## TASK TO COMPLETE
Retype, exactly as they appear below, the lines between the line holding "(** Server [i]" and the line holding "Proof using Type. intros", both ends included.

Saved data entries:
......
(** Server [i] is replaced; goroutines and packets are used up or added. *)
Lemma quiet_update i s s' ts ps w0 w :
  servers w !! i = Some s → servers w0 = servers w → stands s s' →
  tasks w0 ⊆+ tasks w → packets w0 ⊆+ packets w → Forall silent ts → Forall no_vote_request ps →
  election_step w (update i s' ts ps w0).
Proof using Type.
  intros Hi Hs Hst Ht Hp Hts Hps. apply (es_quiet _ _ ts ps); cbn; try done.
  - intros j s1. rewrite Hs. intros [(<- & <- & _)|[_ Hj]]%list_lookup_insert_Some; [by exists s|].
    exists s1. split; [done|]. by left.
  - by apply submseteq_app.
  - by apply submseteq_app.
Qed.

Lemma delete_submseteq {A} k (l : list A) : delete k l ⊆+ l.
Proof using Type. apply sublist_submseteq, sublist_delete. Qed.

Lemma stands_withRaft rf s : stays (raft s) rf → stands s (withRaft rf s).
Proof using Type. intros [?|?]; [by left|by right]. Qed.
......
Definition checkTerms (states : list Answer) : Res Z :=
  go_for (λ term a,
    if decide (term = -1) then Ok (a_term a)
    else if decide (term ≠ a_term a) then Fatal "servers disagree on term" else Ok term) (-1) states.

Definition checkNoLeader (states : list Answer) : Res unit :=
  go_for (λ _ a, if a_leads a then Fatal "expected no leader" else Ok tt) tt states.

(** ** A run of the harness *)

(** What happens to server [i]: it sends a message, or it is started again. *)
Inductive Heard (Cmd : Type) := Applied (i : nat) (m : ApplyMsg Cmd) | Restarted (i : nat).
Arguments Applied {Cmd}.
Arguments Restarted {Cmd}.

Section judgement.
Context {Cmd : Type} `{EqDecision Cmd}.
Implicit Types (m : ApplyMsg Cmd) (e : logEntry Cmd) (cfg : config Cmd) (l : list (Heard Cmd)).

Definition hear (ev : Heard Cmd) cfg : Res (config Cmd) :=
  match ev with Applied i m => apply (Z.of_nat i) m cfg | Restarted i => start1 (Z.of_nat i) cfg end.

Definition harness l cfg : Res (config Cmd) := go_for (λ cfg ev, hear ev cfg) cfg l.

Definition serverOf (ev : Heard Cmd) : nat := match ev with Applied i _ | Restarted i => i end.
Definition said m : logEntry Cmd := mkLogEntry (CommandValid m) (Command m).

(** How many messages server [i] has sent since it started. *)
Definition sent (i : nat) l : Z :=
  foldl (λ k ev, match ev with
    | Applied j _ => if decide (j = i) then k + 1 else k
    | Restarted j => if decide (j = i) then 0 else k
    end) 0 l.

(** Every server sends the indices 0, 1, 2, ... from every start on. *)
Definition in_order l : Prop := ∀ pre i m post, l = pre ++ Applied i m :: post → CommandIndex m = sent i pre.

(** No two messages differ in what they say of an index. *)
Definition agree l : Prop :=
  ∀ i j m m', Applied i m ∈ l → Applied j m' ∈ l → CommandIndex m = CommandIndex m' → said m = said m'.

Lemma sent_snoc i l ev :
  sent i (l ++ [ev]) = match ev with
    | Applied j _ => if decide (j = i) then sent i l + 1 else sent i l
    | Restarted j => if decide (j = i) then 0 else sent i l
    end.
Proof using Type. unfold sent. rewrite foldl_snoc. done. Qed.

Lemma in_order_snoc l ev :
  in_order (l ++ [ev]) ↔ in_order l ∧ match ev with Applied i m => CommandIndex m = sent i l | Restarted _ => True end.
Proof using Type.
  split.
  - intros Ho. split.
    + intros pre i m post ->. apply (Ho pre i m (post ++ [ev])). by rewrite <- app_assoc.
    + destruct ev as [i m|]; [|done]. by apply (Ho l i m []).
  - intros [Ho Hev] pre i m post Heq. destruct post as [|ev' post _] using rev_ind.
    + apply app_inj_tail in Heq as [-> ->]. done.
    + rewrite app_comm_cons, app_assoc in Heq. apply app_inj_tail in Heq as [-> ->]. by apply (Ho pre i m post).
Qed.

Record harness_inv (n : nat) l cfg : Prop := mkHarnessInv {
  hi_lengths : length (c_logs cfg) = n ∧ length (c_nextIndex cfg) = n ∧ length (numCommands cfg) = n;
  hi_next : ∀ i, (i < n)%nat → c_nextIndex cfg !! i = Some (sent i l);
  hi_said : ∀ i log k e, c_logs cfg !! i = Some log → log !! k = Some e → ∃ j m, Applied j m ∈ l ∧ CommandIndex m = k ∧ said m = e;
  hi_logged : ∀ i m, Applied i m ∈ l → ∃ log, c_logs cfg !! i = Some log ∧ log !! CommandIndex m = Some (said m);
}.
......
## OUTPUT OF THE EXERCISE
(** Server [i] is replaced; goroutines and packets are used up or added. *)
Lemma quiet_update i s s' ts ps w0 w :
  servers w !! i = Some s → servers w0 = servers w → stands s s' →
  tasks w0 ⊆+ tasks w → packets w0 ⊆+ packets w → Forall silent ts → Forall no_vote_request ps →
  election_step w (update i s' ts ps w0).
Proof using Type.
  intros Hi Hs Hst Ht Hp Hts Hps. apply (es_quiet _ _ ts ps); cbn; try done.
  - intros j s1. rewrite Hs. intros [(<- & <- & _)|[_ Hj]]%list_lookup_insert_Some; [by exists s|].
    exists s1. split; [done|]. by left.
  - by apply submseteq_app.
  - by apply submseteq_app.
Qed.

Lemma delete_submseteq {A} k (l : list A) : delete k l ⊆+ l.
Proof using Type. apply sublist_submseteq, sublist_delete. Qed.

Lemma stands_withRaft rf s : stays (raft s) rf → stands s (withRaft rf s).
Proof using Type. intros [?|?]; [by left|by right]. Qed.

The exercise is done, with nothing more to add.